### [What you will do]
Your answer is a number only: how many lines in the data below contain "destruct"?

### [Extracted records]
______________________________
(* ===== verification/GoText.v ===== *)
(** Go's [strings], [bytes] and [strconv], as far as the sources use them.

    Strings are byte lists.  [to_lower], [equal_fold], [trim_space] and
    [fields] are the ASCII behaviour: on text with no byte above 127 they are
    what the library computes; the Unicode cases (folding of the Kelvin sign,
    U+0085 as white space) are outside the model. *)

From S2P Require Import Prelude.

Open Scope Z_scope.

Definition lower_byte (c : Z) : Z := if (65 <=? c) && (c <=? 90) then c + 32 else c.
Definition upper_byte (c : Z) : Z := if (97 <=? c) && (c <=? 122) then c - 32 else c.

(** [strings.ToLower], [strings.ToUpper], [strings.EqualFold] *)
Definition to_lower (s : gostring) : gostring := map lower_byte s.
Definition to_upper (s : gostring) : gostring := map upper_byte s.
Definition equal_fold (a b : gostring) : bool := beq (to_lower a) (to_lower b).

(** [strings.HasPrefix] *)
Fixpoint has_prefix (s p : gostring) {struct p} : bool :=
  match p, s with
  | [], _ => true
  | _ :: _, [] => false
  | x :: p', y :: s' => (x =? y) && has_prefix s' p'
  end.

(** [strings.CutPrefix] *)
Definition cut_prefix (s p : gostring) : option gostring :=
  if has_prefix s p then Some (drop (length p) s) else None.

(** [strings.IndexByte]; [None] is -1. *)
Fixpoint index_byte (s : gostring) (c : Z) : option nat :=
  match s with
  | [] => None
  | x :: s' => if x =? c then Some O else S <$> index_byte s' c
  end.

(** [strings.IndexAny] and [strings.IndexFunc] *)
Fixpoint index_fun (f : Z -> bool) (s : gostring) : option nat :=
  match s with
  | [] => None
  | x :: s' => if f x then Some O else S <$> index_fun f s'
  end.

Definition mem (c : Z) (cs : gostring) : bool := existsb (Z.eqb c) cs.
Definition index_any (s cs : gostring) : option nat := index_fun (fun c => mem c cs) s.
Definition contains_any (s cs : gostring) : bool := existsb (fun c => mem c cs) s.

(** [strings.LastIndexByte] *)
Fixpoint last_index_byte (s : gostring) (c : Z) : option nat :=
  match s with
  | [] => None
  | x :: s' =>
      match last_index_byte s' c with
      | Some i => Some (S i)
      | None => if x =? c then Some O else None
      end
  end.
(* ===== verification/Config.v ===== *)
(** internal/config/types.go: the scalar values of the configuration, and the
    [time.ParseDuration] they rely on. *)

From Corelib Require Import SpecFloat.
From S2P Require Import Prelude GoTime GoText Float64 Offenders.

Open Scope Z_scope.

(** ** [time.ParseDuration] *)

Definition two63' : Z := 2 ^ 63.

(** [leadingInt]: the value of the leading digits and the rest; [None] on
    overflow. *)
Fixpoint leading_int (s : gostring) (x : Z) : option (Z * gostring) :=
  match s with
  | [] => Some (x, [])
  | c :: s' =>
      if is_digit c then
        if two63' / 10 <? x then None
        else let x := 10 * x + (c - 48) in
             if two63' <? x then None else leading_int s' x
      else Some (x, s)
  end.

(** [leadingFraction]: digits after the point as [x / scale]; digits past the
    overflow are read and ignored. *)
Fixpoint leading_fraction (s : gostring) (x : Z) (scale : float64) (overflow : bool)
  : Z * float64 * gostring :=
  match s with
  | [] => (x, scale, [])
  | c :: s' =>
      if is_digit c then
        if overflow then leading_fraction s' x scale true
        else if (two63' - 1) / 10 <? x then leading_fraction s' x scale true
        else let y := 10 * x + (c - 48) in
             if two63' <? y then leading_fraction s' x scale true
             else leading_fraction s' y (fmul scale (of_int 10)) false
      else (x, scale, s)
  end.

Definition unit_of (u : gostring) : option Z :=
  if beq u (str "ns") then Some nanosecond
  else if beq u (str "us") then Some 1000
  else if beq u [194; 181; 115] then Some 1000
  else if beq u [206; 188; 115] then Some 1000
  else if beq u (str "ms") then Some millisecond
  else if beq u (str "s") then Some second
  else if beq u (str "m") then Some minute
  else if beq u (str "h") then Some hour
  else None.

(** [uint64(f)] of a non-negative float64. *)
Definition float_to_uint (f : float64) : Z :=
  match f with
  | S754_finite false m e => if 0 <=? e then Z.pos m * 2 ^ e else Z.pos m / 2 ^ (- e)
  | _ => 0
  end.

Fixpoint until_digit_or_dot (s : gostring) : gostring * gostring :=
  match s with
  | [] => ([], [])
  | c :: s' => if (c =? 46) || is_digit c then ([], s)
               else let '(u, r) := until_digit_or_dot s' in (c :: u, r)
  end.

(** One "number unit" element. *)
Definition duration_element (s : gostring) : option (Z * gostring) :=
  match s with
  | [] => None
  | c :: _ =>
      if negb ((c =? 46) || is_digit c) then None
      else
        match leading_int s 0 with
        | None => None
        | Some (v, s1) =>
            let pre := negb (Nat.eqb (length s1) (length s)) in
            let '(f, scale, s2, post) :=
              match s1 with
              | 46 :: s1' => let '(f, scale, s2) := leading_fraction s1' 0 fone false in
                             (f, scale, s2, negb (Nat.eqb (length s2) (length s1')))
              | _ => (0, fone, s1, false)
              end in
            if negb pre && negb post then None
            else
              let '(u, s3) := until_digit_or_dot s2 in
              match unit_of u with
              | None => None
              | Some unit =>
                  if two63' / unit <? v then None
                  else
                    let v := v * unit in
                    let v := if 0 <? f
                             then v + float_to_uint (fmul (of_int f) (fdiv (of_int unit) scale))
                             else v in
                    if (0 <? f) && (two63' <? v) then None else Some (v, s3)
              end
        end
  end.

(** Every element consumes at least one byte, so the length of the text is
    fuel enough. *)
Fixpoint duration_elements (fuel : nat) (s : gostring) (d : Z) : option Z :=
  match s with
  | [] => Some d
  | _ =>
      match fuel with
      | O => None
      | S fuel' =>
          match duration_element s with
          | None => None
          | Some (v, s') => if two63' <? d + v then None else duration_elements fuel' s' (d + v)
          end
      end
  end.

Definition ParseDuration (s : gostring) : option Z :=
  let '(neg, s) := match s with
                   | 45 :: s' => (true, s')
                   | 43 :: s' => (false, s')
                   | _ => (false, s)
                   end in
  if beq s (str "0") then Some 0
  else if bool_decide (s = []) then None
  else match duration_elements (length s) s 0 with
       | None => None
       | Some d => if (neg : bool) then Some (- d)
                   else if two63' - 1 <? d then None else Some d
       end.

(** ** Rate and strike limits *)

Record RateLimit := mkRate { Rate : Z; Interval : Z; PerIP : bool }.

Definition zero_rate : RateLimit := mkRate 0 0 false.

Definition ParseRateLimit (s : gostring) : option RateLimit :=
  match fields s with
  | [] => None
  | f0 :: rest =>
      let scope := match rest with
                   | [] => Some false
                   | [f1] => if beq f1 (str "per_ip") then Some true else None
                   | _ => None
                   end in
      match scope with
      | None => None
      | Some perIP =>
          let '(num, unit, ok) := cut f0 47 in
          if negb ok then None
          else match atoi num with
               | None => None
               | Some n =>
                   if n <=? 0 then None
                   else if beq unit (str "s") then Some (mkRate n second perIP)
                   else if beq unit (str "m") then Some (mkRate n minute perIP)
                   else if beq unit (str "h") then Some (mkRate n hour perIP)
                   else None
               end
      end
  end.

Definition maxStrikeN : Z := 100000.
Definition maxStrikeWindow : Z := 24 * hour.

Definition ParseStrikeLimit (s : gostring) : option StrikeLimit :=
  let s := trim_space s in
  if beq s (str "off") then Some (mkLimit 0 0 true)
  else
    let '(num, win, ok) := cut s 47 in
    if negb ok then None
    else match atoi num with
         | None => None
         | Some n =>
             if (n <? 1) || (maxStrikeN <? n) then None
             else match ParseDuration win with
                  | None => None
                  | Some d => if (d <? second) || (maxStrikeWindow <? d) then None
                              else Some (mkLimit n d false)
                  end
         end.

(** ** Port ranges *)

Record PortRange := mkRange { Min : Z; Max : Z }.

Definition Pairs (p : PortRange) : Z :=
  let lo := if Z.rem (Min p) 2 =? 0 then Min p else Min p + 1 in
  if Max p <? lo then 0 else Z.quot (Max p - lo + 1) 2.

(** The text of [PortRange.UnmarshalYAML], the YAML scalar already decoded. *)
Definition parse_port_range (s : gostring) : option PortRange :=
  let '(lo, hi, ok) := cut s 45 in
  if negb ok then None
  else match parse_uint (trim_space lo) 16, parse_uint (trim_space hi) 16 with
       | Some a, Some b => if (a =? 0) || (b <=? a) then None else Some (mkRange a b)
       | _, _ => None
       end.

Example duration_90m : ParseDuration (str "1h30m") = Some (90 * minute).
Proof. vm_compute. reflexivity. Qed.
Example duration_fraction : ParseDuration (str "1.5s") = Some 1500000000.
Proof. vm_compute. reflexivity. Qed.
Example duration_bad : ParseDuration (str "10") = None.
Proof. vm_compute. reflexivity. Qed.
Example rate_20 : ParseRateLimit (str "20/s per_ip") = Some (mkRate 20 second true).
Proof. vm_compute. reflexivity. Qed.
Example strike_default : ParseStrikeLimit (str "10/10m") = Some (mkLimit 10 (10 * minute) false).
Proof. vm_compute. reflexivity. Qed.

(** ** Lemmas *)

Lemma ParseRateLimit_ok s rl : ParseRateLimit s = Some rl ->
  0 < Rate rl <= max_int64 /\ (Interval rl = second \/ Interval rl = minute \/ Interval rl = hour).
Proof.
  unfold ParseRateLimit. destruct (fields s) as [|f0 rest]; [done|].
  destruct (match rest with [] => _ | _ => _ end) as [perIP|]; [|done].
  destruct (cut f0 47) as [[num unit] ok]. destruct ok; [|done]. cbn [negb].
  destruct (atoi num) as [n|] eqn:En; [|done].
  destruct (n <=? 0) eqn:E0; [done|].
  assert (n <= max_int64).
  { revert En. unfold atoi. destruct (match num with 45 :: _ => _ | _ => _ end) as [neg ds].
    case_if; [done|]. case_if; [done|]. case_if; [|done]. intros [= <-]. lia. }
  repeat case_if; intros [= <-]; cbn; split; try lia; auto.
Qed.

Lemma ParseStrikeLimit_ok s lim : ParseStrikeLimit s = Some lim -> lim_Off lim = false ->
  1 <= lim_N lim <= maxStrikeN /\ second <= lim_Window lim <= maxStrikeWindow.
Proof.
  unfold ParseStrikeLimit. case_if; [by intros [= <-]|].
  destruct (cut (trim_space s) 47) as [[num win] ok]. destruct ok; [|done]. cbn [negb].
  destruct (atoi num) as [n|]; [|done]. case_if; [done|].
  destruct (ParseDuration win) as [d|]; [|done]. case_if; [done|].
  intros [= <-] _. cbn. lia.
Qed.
______________________________
### [Solution]
9